(Stored data)

▶

Lemma require_start_same s now p q : require_start s now p = Some q → same_profile p q.
Proof. unfold require_start. repeat case_match; intros; simplify_eq; by split_and!. Qed.

Lemma validate_recurring_same s now p q : validate_recurring s now p = Some q → same_profile p q.
Proof.
  unfold validate_recurring. destruct (chargingProfileKind p) eqn:Ek; try by intros [= <-].
  destruct (recurrencyKind p); [|done]. intros (q' & Hq%require_start_same & H)%bind_Some. etrans; [exact Hq|].
  repeat case_match; simplify_eq; by split_and!.
Qed.

(** A profile that is accepted is for a connector that exists, its limits are numbers
    that are not negative, and a profile for the whole charge point is not relative. *)
Definition acceptable (s : SmartChargingHandler) (l : limits_t) (id : Z) (p : ChargingProfile) : Prop :=
  0 ≤ id < nr_of_connectors s ∧ 0 ≤ stackLevel p ≤ profile_max_stack_level l ∧
  validate_schedule (chargingSchedule p) (charging_schedule_max_periods l) (charging_schedule_allowed_charging_rate_units l) = true ∧
  (chargingProfilePurpose p = ChargePointMaxProfile → id = 0 ∧ chargingProfileKind p ≠ Relative) ∧
  (chargingProfilePurpose p = TxProfile → id ≠ 0) ∧
  (chargingProfileKind p = Absolute ∨ chargingProfileKind p = Recurring → is_Some (startSchedule (chargingSchedule p))).

Lemma validate_schedule_ext sch sch' n us : chargingRateUnit sch' = chargingRateUnit sch →
  chargingSchedulePeriod sch' = chargingSchedulePeriod sch → minChargingRate sch' = minChargingRate sch →
  validate_schedule sch' n us = validate_schedule sch n us.
Proof. unfold validate_schedule. by intros -> -> ->. Qed.

Lemma validate_recurring_start s now p q : validate_recurring s now p = Some q →
  minChargingRate (chargingSchedule q) = minChargingRate (chargingSchedule p) ∧
  (chargingProfileKind p = Recurring ∨ is_Some (startSchedule (chargingSchedule p)) → is_Some (startSchedule (chargingSchedule q))).
Proof.
  unfold validate_recurring. destruct (chargingProfileKind p) eqn:Ek; try (intros [= <-]; naive_solver).
  destruct (recurrencyKind p); [|done]. intros (q' & Hq & H)%bind_Some.
  assert (is_Some (startSchedule (chargingSchedule q')) ∧ minChargingRate (chargingSchedule q') = minChargingRate (chargingSchedule p)) as [? ?].
  { unfold require_start in Hq. repeat case_match; simplify_eq; split; done. }
  repeat case_match; simplify_eq; done.
Qed.

Lemma validate_ok now p id ign l s : contiguous s → nr_of_connectors s < 2 ^ 31 → id < 2 ^ 31 →
  ∃ v, validate_profile now p id ign l s = (Ret v, s, []) ∧ ∀ q, v = Some q → same_profile p q ∧ acceptable s l id q.
Proof.
  intros Hc Hn Hid. unfold validate_profile. rewrite bind_get.
  destruct (_ || _) eqn:E1; [by exists None|]. rewrite !orb_false_iff, Z.geb_leb, Z.leb_gt, !Z.ltb_ge, Z.gtb_ltb, Z.ltb_ge in E1.
  destruct E1 as (((E1 & E2) & E3) & E4). rewrite Z.mod_small in E1 by lia.
  match goal with |- context [match ?m with Some _ => _ | None => mret None end] => destruct m as [p1|] eqn:Es; [|by exists None] end.
  assert (same_profile p p1 ∧ (chargingProfileKind p = Absolute → is_Some (startSchedule (chargingSchedule p1)))) as [Hp1 Habs].
  { destruct (chargingProfileKind p) eqn:Ek; [|by injection Es as <-..]. split; [by eapply require_start_same|]. intros _.
    unfold require_start in Es. repeat case_match; simplify_eq; done. }
  destruct (_ >=? _); [by exists None|]. destruct (validate_schedule _ _ _) eqn:Ev; cbn [negb]; [|by exists None].
  destruct (validate_recurring s now p1) as [q|] eqn:Er; [|by exists None].
  pose proof (validate_recurring_same _ _ _ _ Er) as Hq. pose proof (validate_recurring_start _ _ _ _ Er) as [Hmin Hrec].
  assert (∃ b, validate_purpose s q id ign = Ret b ∧ (b = true →
    (chargingProfilePurpose q = ChargePointMaxProfile → id = 0 ∧ chargingProfileKind q ≠ Relative) ∧
    (chargingProfilePurpose q = TxProfile → id ≠ 0))) as (b & Eb & Hb).
  { unfold validate_purpose. destruct (chargingProfilePurpose q).
    - eexists. split; [done|]. intros [->%Z.eqb_eq Hk]%andb_prop. split; [|done]. intros _. split; [done|]. by destruct (chargingProfileKind q).
    - by exists true.
    - destruct (Z.eqb_spec id 0); [by exists false|]. destruct (Hc id) as [c ->]; [lia|unfold nr_of_connectors in *; lia|].
      destruct (transaction c); eexists; (split; [done|]); done. }
  rewrite Eb. exists (if b then Some q else None). split; [done|]. intros q'. destruct b; [|done]. intros [= <-].
  assert (same_profile p q) as Hpq by (by etrans). split; [done|]. destruct (Hb eq_refl) as [Hb1 Hb2].
  pose proof Hpq as (_ & Hl & _ & Hk & _). pose proof Hq as (_ & _ & _ & Hk1 & Hper & Hu & _). pose proof Hp1 as (_ & _ & _ & Hk2 & _).
  split_and!; [lia..| |exact Hb1|exact Hb2|].
  - rewrite <- Ev. by apply validate_schedule_ext.
  - intros [H|H]; apply Hrec; [right; apply Habs; congruence|left; congruence].
Qed.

◀

*Exercise goal*. From the records above, copy each line in which the string "that" occurs.

*Response to this task*.
(** A profile that is accepted is for a connector that exists, its limits are numbers
    that are not negative, and a profile for the whole charge point is not relative. *)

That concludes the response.